**Collected data**
* * *

(* ===== verification/Parse.v ===== *)
(** * Parsing integers

    [str::parse] for the integer types the code reads back from text (etags, ports), with
    its error values, and that it inverts printing. *)
From S2P Require Import Prelude.
From Stdlib Require Import Ascii.

(** [std::num::ParseIntError] and its [Display]. *)
Inductive ParseIntError := EmptyInput | InvalidDigit | PosOverflow | NegOverflow.

Definition ParseIntError_display (e : ParseIntError) : string :=
  match e with
  | EmptyInput => "cannot parse integer from empty string"
  | InvalidDigit => "invalid digit found in string"
  | PosOverflow => "number too large to fit in target type"
  | NegOverflow => "number too small to fit in target type"
  end.

Definition digit_of (c : ascii) : option Z :=
  let d := Z.of_N (N_of_ascii c) - 48 in
  if bool_decide (0 ≤ d ≤ 9) then Some d else None.

(** The digit loop; [sg] is 1 or -1. *)
Fixpoint parse_loop (lo hi sg acc : Z) (s : string) : result ParseIntError Z :=
  match s with
  | EmptyString => Ok acc
  | String c s' =>
      match digit_of c with
      | None => Err InvalidDigit
      | Some d =>
          let acc' := 10 * acc + sg * d in
          if bool_decide (hi < acc') then Err PosOverflow
          else if bool_decide (acc' < lo) then Err NegOverflow
          else parse_loop lo hi sg acc' s'
      end
  end.

(** [from_str_radix(s, 10)] of a type with range [lo..=hi]; a minus sign is only
    accepted by signed types. *)
Definition parse_int (lo hi : Z) (s : string) : result ParseIntError Z :=
  match s with
  | EmptyString => Err EmptyInput
  | String c s' =>
      if bool_decide (c = "+"%char) then
        if bool_decide (s' = "") then Err InvalidDigit else parse_loop lo hi 1 0 s'
      else if bool_decide (c = "-"%char) && bool_decide (lo < 0) then
        if bool_decide (s' = "") then Err InvalidDigit else parse_loop lo hi (-1) 0 s'
      else parse_loop lo hi 1 0 s
  end.

Definition parse_i64 : string → result ParseIntError Z := parse_int (- 2 ^ 63) (2 ^ 63 - 1).
Definition parse_u16 : string → result ParseIntError Z := parse_int 0 (u16_mod - 1).

(** ** Parsing inverts printing *)
Lemma digit_of_pretty (x : N) : (x < 10)%N → digit_of (pretty_N_char x) = Some (Z.of_N x).
Proof.
  intros Hx.
  assert (x = 0 ∨ x = 1 ∨ x = 2 ∨ x = 3 ∨ x = 4 ∨ x = 5 ∨ x = 6 ∨ x = 7 ∨ x = 8 ∨ x = 9)%N
    as Hc by lia.
  by repeat destruct Hc as [->|Hc]; subst.
Qed.

Lemma parse_loop_pretty lo hi sg (x : N) s :
  lo ≤ 0 ≤ hi → sg = 1 ∨ sg = -1 → lo ≤ sg * Z.of_N x ≤ hi →
  parse_loop lo hi sg 0 (pretty_N_go x s) = parse_loop lo hi sg (sg * Z.of_N x) s.
Proof.
  intros H0 Hsg. revert s. induction (N.lt_wf_0 x) as [x _ IH]. intros s Hx.
  assert (x = 0 ∨ 0 < x)%N as [->|Hpos] by lia.
  { by rewrite pretty_N_go_0, Z.mul_0_r. }
  pose proof (N.div_mod x 10 ltac:(done)) as Hdm. pose proof (N.mod_lt x 10 ltac:(done)) as Hm.
  rewrite pretty_N_go_step by done.
  assert (x `div` 10 < x)%N as Hlt by (apply N.div_lt; lia).
  rewrite IH by (first [exact Hlt | destruct Hsg as [-> | ->]; lia]).
  cbn [parse_loop]. rewrite digit_of_pretty by done.
  assert (10 * (sg * Z.of_N (x `div` 10)) + sg * Z.of_N (x `mod` 10) = sg * Z.of_N x) as ->.
  { rewrite Hdm at 3. rewrite N2Z.inj_add, N2Z.inj_mul. destruct Hsg as [-> | ->]; lia. }
  rewrite bool_decide_false by lia. rewrite bool_decide_false by lia. done.
Qed.

(** The first character of a printed positive number is a digit. *)
Lemma pretty_N_go_first (x : N) s :
  (0 < x)%N → ∃ d s', (d < 10)%N ∧ pretty_N_go x s = String (pretty_N_char d) s'.
Proof.
  revert s. induction (N.lt_wf_0 x) as [x _ IH]. intros s Hx. rewrite pretty_N_go_step by done.
  pose proof (N.mod_lt x 10 ltac:(done)).
  assert (x `div` 10 < x)%N as Hlt by (apply N.div_lt; lia).
  destruct (N.eq_0_gt_0_cases (x `div` 10)) as [E|Hpos].
  - rewrite E, pretty_N_go_0. eauto.
  - by apply IH.
Qed.

Lemma parse_int_pretty_pos lo hi (p : positive) :
  lo ≤ 0 → Z.pos p ≤ hi → parse_int lo hi (pretty_N_go (N.pos p) "") = Ok (Z.pos p).
Proof.
  intros Hlo Hhi. destruct (pretty_N_go_first (N.pos p) "" ltac:(done)) as (d & s' & Hd & E).
  pose proof (parse_loop_pretty lo hi 1 (N.pos p) "" ltac:(lia) ltac:(by left) ltac:(lia)) as Hp.
  rewrite E in *. unfold parse_int.
  assert (pretty_N_char d ≠ "+"%char ∧ pretty_N_char d ≠ "-"%char) as [? ?].
  { unfold pretty_N_char. by repeat case_match. }
  rewrite !bool_decide_false by done. cbn [andb]. by rewrite Hp.
Qed.

(** [z.to_string().parse()] gives [z] back for every value of the type. *)
Lemma parse_int_pretty lo hi z : lo ≤ 0 ≤ hi → lo ≤ z ≤ hi → parse_int lo hi (pretty z) = Ok z.
Proof.
  intros Hlo Hz. destruct z as [|p|p].
  - change (pretty 0) with "0". unfold parse_int. rewrite !bool_decide_false by done.
    cbn [andb parse_loop]. change (digit_of "0") with (Some 0). cbn.
    rewrite bool_decide_false by lia. by rewrite bool_decide_false by lia.
  - change (pretty (Z.pos p)) with (pretty_N_go (N.pos p) "").
    apply parse_int_pretty_pos; lia.
  - change (pretty (Z.neg p)) with (String "-" (pretty_N_go (N.pos p) "")).
    destruct (pretty_N_go_first (N.pos p) "" ltac:(done)) as (d & s' & Hd & E).
    pose proof (parse_loop_pretty lo hi (-1) (N.pos p) "" ltac:(lia) ltac:(by right) ltac:(lia)) as Hp.
    unfold parse_int. rewrite (bool_decide_false ("-"%char = "+"%char)) by done.
    rewrite (bool_decide_true (lo < 0)) by lia. rewrite (bool_decide_true ("-"%char = "-"%char)) by done.
    cbn [andb]. rewrite E in *. rewrite bool_decide_false by done. by rewrite Hp.
Qed.

(** A parsed value is in the range of its type. *)
Lemma parse_loop_range lo hi sg acc s n :
  lo ≤ acc ≤ hi → parse_loop lo hi sg acc s = Ok n → lo ≤ n ≤ hi.
Proof.
  revert acc. induction s as [|c s IH]; intros acc Ha; cbn [parse_loop]; [by intros [= <-]|].
  destruct (digit_of c); [|done]. repeat case_bool_decide; try done. apply IH. lia.
Qed.

Lemma parse_int_range lo hi s n : lo ≤ 0 ≤ hi → parse_int lo hi s = Ok n → lo ≤ n ≤ hi.
Proof.
  intros H0. unfold parse_int. destruct s as [|c s]; [done|].
  repeat case_bool_decide; cbn [andb]; try done; by apply parse_loop_range.
Qed.
Lemma build_ring_agreed v v' vn :
  agreed_view v = agreed_view v' → build_ring v vn = build_ring v' vn.
Proof.
  intros [= _ E]. unfold build_ring. by rewrite !active_silos_agreed, E.
Qed.

(** ** The in-memory table keeps the contract *)
#[global] Instance InMemory_laws : MembershipTableLaws Inner.
Proof.
  refine {| mt_inv i := keys_ok (members i) ∧ is_u64 (version i); mt_state i := i;
            mt_norm e := e; mt_time t := t |}.
  - done.
  - by intros t [].
  - done.
  - intros t e [Hk Hv] He Hlt. cbn. unfold InMemoryMembershipTable_try_update.
    rewrite bool_decide_false by (intros []; done).
    assert (u64_add (version t) 1 = version t + 1) as ->.
    { apply u64_add_small. unfold is_u64, i64_half, u64_mod in *. lia. }
    eexists. split_and!; [done|by apply keys_ok_insert| |done..].
    cbn. unfold is_u64, i64_half, u64_mod in *. lia.
  - intros t e v _ _ Hne. cbn. unfold InMemoryMembershipTable_try_update.
    by rewrite bool_decide_true by done.
  - intros t now id [Hk Hv] [e He]. cbn. unfold InMemoryMembershipTable_update_i_am_alive.
    rewrite He. eexists. split; [done|].
    assert (<[id:=touch now e]> (members t) = alter (touch now) id (members t)) as ->.
    { apply map_eq. intros k. rewrite lookup_insert, lookup_alter.
      case_decide; subst; [by rewrite He|done]. }
    split; [|done]. split; [by apply keys_ok_alter|done].
  - intros t now id _ He. cbn. unfold InMemoryMembershipTable_update_i_am_alive. by rewrite He.
Defined.

(** ** The row encoding *)
Lemma status_roundtrip s : status_from_str (status_to_str s) = s.
Proof. by destruct s. Qed.

Lemma str_split_concat c s l :
  Forall (λ p, str_has c p = false) (s :: l) →
  str_split c (String.concat (String c EmptyString) (s :: l)) = s :: l.
Proof.
  revert s. induction l as [|s' l IH]; intros s [Hs Hl]%Forall_cons; [by apply str_split_no_sep|].
  assert (String.concat (String c "") (s :: s' :: l)
          = s +:+ String c (String.concat (String c "") (s' :: l))) as -> by done.
  generalize (IH s' Hl). generalize (String.concat (String c "") (s' :: l)). intros t Ht.
  clear IH. revert Hs. induction s as [|x s IHs]; intros Hs.
  - rewrite str_app_nil_l. cbn [str_split]. by rewrite bool_decide_true, Ht.
  - apply orb_false_iff in Hs as [Hx Hs]. rewrite str_app_cons. cbn [str_split].
    by rewrite Hx, IHs.
Qed.

Lemma suspectors_roundtrip l :
  Forall (λ s, str_has newline s = false) l → l ≠ [""] →
  split_suspectors (join_suspectors l) = l.
Proof.
  intros Hl Hne. unfold split_suspectors. destruct l as [|s l]; [done|].
  rewrite bool_decide_false; [by apply str_split_concat|].
  intros E. apply (f_equal (str_split newline)) in E. unfold join_suspectors in E.
  rewrite str_split_concat in E by done. by simplify_eq.
Qed.

(** What a row keeps of an entry: everything, the heartbeat to the millisecond. *)
Definition millis_norm (t : Z) : Z := millis_to_systemtime (systemtime_to_millis t).

Lemma row_roundtrip e :
  entry_ok e → row_to_entry (entry_to_row e) = touch (millis_norm (i_am_alive e)) e.
Proof.
  intros (Hp & Hg & Hs & Hne). destruct e as [[h p i] st g su al]. unfold row_to_entry, touch.
  cbn in *. by rewrite as_u16_id, status_roundtrip, as_u64_as_i64, suspectors_roundtrip.
Qed.

(** ** The SQLite table keeps the contract *)
Definition db_state (db : MembershipDb) : Inner :=
  mkInner (as_u64 (default 0 (version_row db))) (row_to_entry <$> member_rows db).

Definition db_inv (db : MembershipDb) : Prop :=
  map_Forall (λ k r, row_silo_id r = k) (member_rows db) ∧
  ∃ v, version_row db = Some v ∧ 0 ≤ v < i64_half.

Lemma db_keys_ok db : db_inv db → keys_ok (members (db_state db)).
Proof.
  intros [Hk _] k e. cbn. rewrite lookup_fmap.
  intros (r & Hr & ->)%fmap_Some. exact (Hk _ _ Hr).
Qed.

Lemma db_version db v : version_row db = Some v → 0 ≤ v < i64_half → version (db_state db) = v.
Proof.
  intros E Hv. cbn. rewrite E. apply as_u64_small. unfold i64_half, u64_mod in *. cbn. lia.
Qed.

Lemma db_read db :
  db_inv db → SqliteMembershipTable_read_all no_faults db db = Ok (snapshot (db_state db)).
Proof.
  intros Hdb. pose proof (snapshot_members _ (db_keys_ok _ Hdb)) as Hm.
  destruct Hdb as [Hk (v & E & Hv)]. unfold SqliteMembershipTable_read_all, stmt, select_version.
  rewrite E. cbn [no_faults ok_or]. f_equal. destruct (snapshot (db_state db)) eqn:S.
  cbn in Hm. rewrite <- order_by_key_fmap, <- Hm. f_equal.
  unfold snapshot in S. injection S as <- _. cbn. by rewrite E.
Qed.

Lemma db_tx_ok db e v :
  version_row db = Some v → 0 ≤ v < i64_half →
  SqliteMembershipTable_try_update_tx no_faults db e v
  = (mkDb (Some (v + 1)) (<[silo_id (addr e) := entry_to_row e]> (member_rows db)), Ok tt).
Proof.
  intros E Hv. unfold SqliteMembershipTable_try_update_tx, stmt, no_faults.
  rewrite as_i64_small, bool_decide_true by done. done.
Qed.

* * *

**Instructions to follow**
In the entries above, restate word for word the lines between the one holding "- intros t e v" and the one holding "rewrite He. eexists. split; [done|].", inclusive, and nothing besides.

**Answer to the problem**
  - intros t e v _ _ Hne. cbn. unfold InMemoryMembershipTable_try_update.
    by rewrite bool_decide_true by done.
  - intros t now id [Hk Hv] [e He]. cbn. unfold InMemoryMembershipTable_update_i_am_alive.
    rewrite He. eexists. split; [done|].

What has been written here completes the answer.